The correlation of the warm and hot filaments suggests that they were both formed as a superwind of gas -- rushing out from the central regions of the galaxy -- carved a cavity in the cool gas of disk galactic disk. The superwind stripped fragments of gas off the walls of the cavity, stretched them into long filaments, and heated them. The full extent of the superwind shows up as a fainter conical cloud of X-ray emission surrounding the filaments.

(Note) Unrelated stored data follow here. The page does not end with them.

Lemma observe_scalar_eq {St} `{!Observe St} label x (s : St) :
  observe_scalar C label x s = (Ok (), observe_bytes label (ps_encode_scalar x) s).
Proof. unfold observe_scalar. by rewrite checked_scalar_encoding_eq. Qed.

Lemma observe_point_Ok {St} `{!Observe St} label P policy (s : St) u s' :
  observe_point C label P policy s = (Ok u, s') ↔
  admits policy P ∧ s' = observe_bytes label (ps_encode_point P) s.
Proof.
  unfold observe_point. rewrite stateful_bind_Ok. split.
  - intros (bs & s1 & [Hc ->]%lift_Ok & [= <-]).
    by apply checked_point_encoding_Ok in Hc as [Ha ->].
  - intros [Ha ->]. exists (ps_encode_point P), s. destruct u. split; [|done].
    apply lift_Ok. by rewrite (proj2 (checked_point_encoding_Ok P policy _) (conj Ha eq_refl)).
Qed.
End curve.

#[export] Instance Transcript_observe_laws : ObserveLaws Transcript.
Proof. by split. Qed.
#[export] Instance ProverProofStream_observe_laws : ObserveLaws ProverProofStream.
Proof. split; try done. by intros []. Qed.
#[export] Instance VerifierProofStream_observe_laws : ObserveLaws VerifierProofStream.
Proof. split; try done. by intros []. Qed.

(** The header that identifies the proof. *)
Definition stream_header (proof_id : list byte) : list byte :=
  to_be_bytes 4 (len proof_id) ++ proof_id.

Lemma prover_new_Ok proof_id s :
  is_u32 (len proof_id) →
  ProverProofStream_new proof_id = Ok s ↔
  s = MkProverProofStream (transcript_new proof_id) (stream_header proof_id).
Proof.
  intros Hid. unfold ProverProofStream_new. rewrite bool_decide_eq_true_2 by done. simpl.
  unfold checked_add, PROOF_ID_LEN_BYTES. rewrite bool_decide_eq_true_2; [|unfold is_u32, u32_MAX, usize_MAX in *; lia].
  simpl. naive_solver.
Qed.

Lemma get_range_be n pre rest z :
  get_range (len pre) (len pre + Z.of_nat n) (pre ++ to_be_bytes n z ++ rest) = Some (to_be_bytes n z).
Proof.
  apply get_range_Some; [unfold len; lia|]. exists pre, rest. split; [done|]. split; [done|].
  unfold len. rewrite length_to_be_bytes. lia.
Qed.

Lemma get_range_be_inv n pre todo slice :
  get_range (len pre) (len pre + Z.of_nat n) (pre ++ todo) = Some slice →
  ∃ rest, todo = to_be_bytes n (from_be_bytes slice) ++ rest ∧ length slice = n.
Proof.
  rewrite get_range_app by lia. case_bool_decide as Hn; [|done]. intros [= <-].
  exists (drop n todo). rewrite Nat2Z.id in *.
  assert (length (take n todo) = n) as Hl by (rewrite length_take; unfold len in Hn; lia).
  split; [|done]. by rewrite to_from_be_bytes, take_drop by done.
Qed.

A superwind, such as the one in NGC 3079 originates in the center of the galaxy, either from activity generated by a central supermassive black hole, or by a burst of supernova activity. Superwinds are thought to play a key role in the evolution of galaxies by regulating the formation of new stars, and by dispersing heavy elements to the outer parts of the galaxy and beyond. These latest Chandra data indicate that astronomers may be seriously underestimating the mass lost in superwinds and therefore their influence within and around the host galaxy.